Globalization of Gay Rights

With time, things began to change. The policies of globalization, liberalization and privatization of the late 1990s opened up sections of the Indian economy to the world market in novel ways. These policies, which were a part of India’s overall structural adjustment program, marked a tectonic shift from old dirigiste ways of working and heralded a new era of sweeping economic reforms.

A chief consequence of these changes was the information technology boom of the 1990s. Starting in the 1970s, it eventually led the way for the proliferation of new technologies on the Indian market throughout the late 1990s and early 2000s. These included Nokia smartphones, desktop computers like the famed HEC-2M, black-and-white television sets and so on. Over the years, not only did these technologies evolve, but so did their ownership patterns. In 2012, Neilsen reported that the number of smartphone users in urban India was approximately 27 million. That number shot up to 76 million in 2013 for urban and rural India, and has been rising steadily ever since. By 2025, India is projected to have approximately 974 million smartphone users.

These economic changes, however, weren’t merely restricted to urban areas.

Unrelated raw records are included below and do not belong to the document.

(** The alias of a name with a base of at most five characters. *)
Lemma alias_shown b x k a c z now : Forall alnum b -> Forall alnum x -> (1 <= length b <= 5)%nat -> (1 <= length x)%nat -> 1 <= k <= 9 ->
  fat_short_name_from_entry (fat_make_short_entry (alias (alias_base (b ++ 46 :: x)).1 (alias_base (b ++ 46 :: x)).2 k) a c z now) =
    map fat_char_for_short b ++ 46 :: map fat_char_for_short (take 3 x).
Proof.
  intros Hb Hx Lb Lx Hk. unfold alias_base. rewrite last_dot_last.
  2:{ intros Hin. pose proof (alnum_range 46 (proj1 (Forall_forall _ _) Hx 46 Hin)). lia. }
  rewrite Z.add_0_l, zlength_app, zlength_cons. unfold zlength.
  destruct (Z.gtb_spec (Z.of_nat (length b)) 0); [|lia].
  destruct (Z.ltb_spec (Z.of_nat (length b)) (Z.of_nat (length b) + (Z.of_nat (length x) + 1) - 1)); [|lia]. cbn [andb fst snd].
  assert (Eb : sub_bytes (b ++ 46 :: x) 0 (Z.min (Z.of_nat (length b)) 6) = b).
  { unfold sub_bytes. rewrite drop_0. replace (Z.to_nat (Z.min (Z.of_nat (length b)) 6)) with (length b) by lia. by rewrite take_app_length. }
  assert (Ex : sub_bytes (b ++ 46 :: x) (Z.of_nat (length b) + 1) (Z.min (Z.of_nat (length b) + (Z.of_nat (length x) + 1) - Z.of_nat (length b) - 1) 3) = take 3 x).
  { unfold sub_bytes. replace (Z.to_nat (Z.of_nat (length b) + 1)) with (length (b ++ [46])) by (rewrite length_app; cbn; lia).
    replace (b ++ 46 :: x) with ((b ++ [46]) ++ x) by (by rewrite <- app_assoc). rewrite drop_app_length.
    destruct (decide (3 <= length x)%nat); [f_equal; lia|]. by rewrite !take_ge by lia. }
  rewrite Eb, Ex. set (B := map fat_char_for_short b). set (X := map fat_char_for_short (take 3 x)).
  assert (LB : length B = length b) by (unfold B; by rewrite length_map).
  assert (LX : (1 <= length X <= 3)%nat) by (unfold X; rewrite length_map, length_take; lia).
  assert (NB : 32 ∉ B) by (by apply cfs_no_space).
  assert (NX : 32 ∉ X) by (by apply cfs_no_space, Forall_take).
  assert (E0 : (byte_at (B ++ replicate (16 - length B) 32) 0 =? 32) = false).
  { apply Z.eqb_neq. intros E. destruct B as [|c0 B]; [cbn in LB; lia|]. apply NB, elem_of_cons. left. symmetry. exact E. }
  rewrite E0. rewrite alias_eq; [|rewrite length_app, length_replicate; lia|rewrite length_app, length_replicate; lia|done].
  rewrite short_name_of_fields; [|rewrite length_app, length_take, length_app, length_replicate; change (length [126; 48 + k]) with 2%nat; lia|rewrite length_take, length_app, length_replicate; lia].
  assert (T6 : take 6 (B ++ replicate (16 - length B) 32) ++ [126; 48 + k] = B ++ 32 :: (replicate (5 - length B) 32 ++ [126; 48 + k])).
  { rewrite take_app, (take_ge B) by lia. rewrite take_replicate, <- app_assoc.
    replace ((6 - length B) `min` (16 - length B))%nat with (S (5 - length B)) by lia. done. }
  assert (T3 : take 3 (X ++ replicate (4 - length X) 32) = X ++ replicate (3 - length X) 32).
  { rewrite take_app, (take_ge X) by lia. rewrite take_replicate. do 2 f_equal. lia. }
  rewrite T6, T3, short_field_stop, short_field_pad by done.
  assert (E1 : (byte_at (X ++ replicate (3 - length X) 32) 0 =? 32) = false).
  { apply Z.eqb_neq. intros E. destruct X as [|c0 X]; [cbn in LX; lia|]. apply NX, elem_of_cons. left. symmetry. exact E. }
  by rewrite E1.
Qed.

(** with a base of less than six characters the alias of a long name has
    spaces in front of its number, and they end the base when the entry is read:
    for a file [index.html] the entry shows [INDEX.HTM], and the scan for
    [index.htm] finds it. *)
Theorem alias_found_by_another b x k a c z now m : Forall alnum b -> Forall alnum x -> (1 <= length b <= 5)%nat -> (1 <= length x)%nat -> 1 <= k <= 9 ->
  fat_short_name_match m (fat_make_short_entry (alias (alias_base (b ++ 46 :: x)).1 (alias_base (b ++ 46 :: x)).2 k) a c z now) = true <->
    map fat_tolower m = map fat_tolower (b ++ 46 :: take 3 x).
Proof.
  intros Hb Hx Lb Lx Hk. rewrite short_match_iff, alias_shown by done.
  assert (Cfs : forall l, Forall alnum l -> plain (map fat_char_for_short l) /\ map fat_tolower (map fat_char_for_short l) = map fat_tolower l).
  { intros l Hl. split.
    - apply Forall_map. eapply Forall_impl; [exact Hl|]. cbn. intros d Hd. pose proof (cfs_range d Hd). lia.
    - rewrite map_map. apply map_ext_in. intros d Hd. apply cfs_alnum. eapply Forall_forall; [exact Hl|]. by apply list_elem_of_In. }
  destruct (Cfs b Hb) as [P1 E1]. destruct (Cfs (take 3 x) (Forall_take _ _ _ Hx)) as [P2 E2].
  rewrite c_str_plain by (apply plain_app; split; [done|constructor; [lia|done]]).
  by rewrite !map_app, !map_cons, E1, E2.
Qed.

(** a long name is found by its own name exactly when it is ASCII: every
    other character is read back as [?]. *)
Theorem long_name_found_iff_ascii n short p m : plain n -> 1 <= zlength n <= 255 ->
  exists l l', lfn_steps (fat_lfn_reset, p) (lfn_entries n (fat_short_name_checksum short)) = Some (l, true) /\
    fat_lfn_finish l short = Some (0, l') /\
    (fat_lfn_name_match m (name l') = true <-> map fat_tolower m = map fat_tolower (map asc n)) /\
    (fat_lfn_name_match n (name l') = true <-> Forall (fun c => c < 0x80) n).
Proof.
  intros Hp Hn. destruct (long_name_ok n short p Hp Hn) as (l & l' & E & Fi & _ & C). exists l, l'.
  rewrite !lfn_match_iff, C. split_and!; [done|done|done|]. clear -Hp. induction Hp as [|c n Hc _ IH]; [done|].
  cbn. rewrite Forall_cons, <- IH. unfold asc. split.
  - intros [= E1 E2]. split; [|done]. destruct (Z.ltb_spec c 0x80); [done|]. exfalso. revert E1. unfold fat_tolower, is_upper.
    destruct (Z.geb_spec c 65), (Z.leb_spec c 90); cbn; lia.
  - intros [H1 ->]. by destruct (Z.ltb_spec c 0x80); [|lia].
Qed.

A 2019 report by the Internet & Mobile Association of India and Nielsen found that with 227 million active internet users, rural India had already surpassed urban India’s 205 million users. With 504 million active internet users over five years of age in 2019, India was the second-largest internet-user market in the world, just behind China with its 850 million users. The United States, by comparison, has 280-300 million users.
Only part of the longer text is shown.